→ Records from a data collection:
- Opening Delimiter -

(* ===== verification/Machine.v ===== *)
(** A small concrete machine: a paged memory, lists and threads on which the
    theorems about the kernel are instantiated.

    The page directory and the one page table stand where the loader puts
    them, at 0x100000 and 0x101000.  [paged] builds such a memory; [machine] is
    the one of a running kernel, whose table maps the page of the pool bitmaps,
    the screen, and the first page of the kernel heap, where the scheduler's
    ready mask is. *)

From S2P Require Import Prelude Bytes Bitmap LinkedList Paging PageTable Ports Descriptors Kernel.
From S2P Require Import ReadyQueues Sched.

Module Machine.
Import Bitmap LinkedList Paging PageTable Kernel ReadyQueues Sched.

(** ** Paged memory *)

Definition PD : Z := 0x100000.
Definition PT : Z := 0x101000.

Definition word_bytes (a w : Z) : list (Z * Z) :=
  [(a, u8 w); (a + 1, u8 (Z.shiftr w 8)); (a + 2, u8 (Z.shiftr w 16));
   (a + 3, u8 (Z.shiftr w 24))].

Definition page_va (i : Z) : Z := 0xc0000000 + 4096 * i.

(** Entries of the directory that are there and not present. *)
Definition absent_dirs : list Z := seqZ 769 254.

(** Memory with page tables: [ps] gives the entries of the page table, index
    and frame, [ab] those that are there and not present, [dirs] the directory
    entries that lead to the table. *)
Definition entries (dirs : list Z) (ps : list (Z * Z)) (ab : list Z) : list (Z * Z) :=
  mjoin ((fun i => word_bytes (PD + 4 * i) (PT + 7)) <$> dirs) ++ word_bytes (PD + 4 * 1023) (PD + 7)
  ++ mjoin ((fun '(i, f) => word_bytes (PT + 4 * i) (f + 7)) <$> ps)
  ++ mjoin ((fun i => word_bytes (PT + 4 * i) 0) <$> ab)
  ++ mjoin ((fun i => word_bytes (PD + 4 * i) 0) <$> absent_dirs).

Definition page_tables dirs ps ab : gmap Z Z := list_to_map (entries dirs ps ab).

(** The machine whose other memory holds [data]. *)
Definition paged dirs ps ab (data : gmap Z Z) : vm := mkVm (page_tables dirs ps ab ∪ data) PD.

Definition layout_ok (dirs : list Z) (ps : list (Z * Z)) (ab : list Z) : bool :=
  let t := page_tables dirs ps ab in
  bool_decide (NoDup ps.*1 /\ NoDup ps.*2)
  && forallb (fun i => bool_decide (0 <= i <= 768 /\ ld32p t (PD + 4 * i) = Some (PT + 7))) dirs
  && bool_decide (768 ∈ dirs) && bool_decide (ld32p t (PD + 4 * 1023) = Some (PD + 7))
  && forallb (fun '(i, f) => bool_decide (0 <= i < 1023 /\ 0 <= f /\ f mod 4096 = 0 /\ f <> PD /\ f <> PT
       /\ ld32p t (PT + 4 * i) = Some (f + 7))) ps
  && forallb (fun i => bool_decide (0 <= i < 1024 /\ ld32p t (PT + 4 * i) = Some 0)) ab
  && forallb (fun i => bool_decide (ld32p t (PD + 4 * i) = Some 0)) absent_dirs.

(** ** The contents of memory

    [bytes_ok]: bytes, outside the page tables.  [room m p n]: [m] has the [n]
    bytes from [p]. *)
Definition bytes_ok (m : gmap Z Z) : Prop :=
  forall p v, m !! p = Some v -> is_u8 v /\ (p < PD \/ PT + 4096 <= p).
Definition room (m : gmap Z Z) (p n : Z) : Prop := forall o, 0 <= o < n -> is_Some (m !! (p + o)).

Lemma bytes_ok_union m1 m2 : bytes_ok m1 -> bytes_ok m2 -> bytes_ok (m1 ∪ m2).
Proof. intros H1 H2 p v [H|[_ H]]%lookup_union_Some_raw; [by apply H1|by apply H2]. Qed.

Lemma bytes_ok_block a l : Forall (fun v => is_u8 v) l ->
  a + Z.of_nat (length l) <= PD \/ PT + 4096 <= a -> bytes_ok (FlatMem.of_list a l).
Proof.
  intros F Ha p v [Hp Hv]%lookup_map_seqZ_Some. pose proof (lookup_lt_Some _ _ _ Hv).
  split; [|lia]. rewrite Forall_forall in F. by eapply F, list_elem_of_lookup_2.
Qed.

- Closing Delimiter -

→ Your objective: Looking at the data above, count the lines that contain the string "Require" and give only the count.

→ Solution to this exercise: 2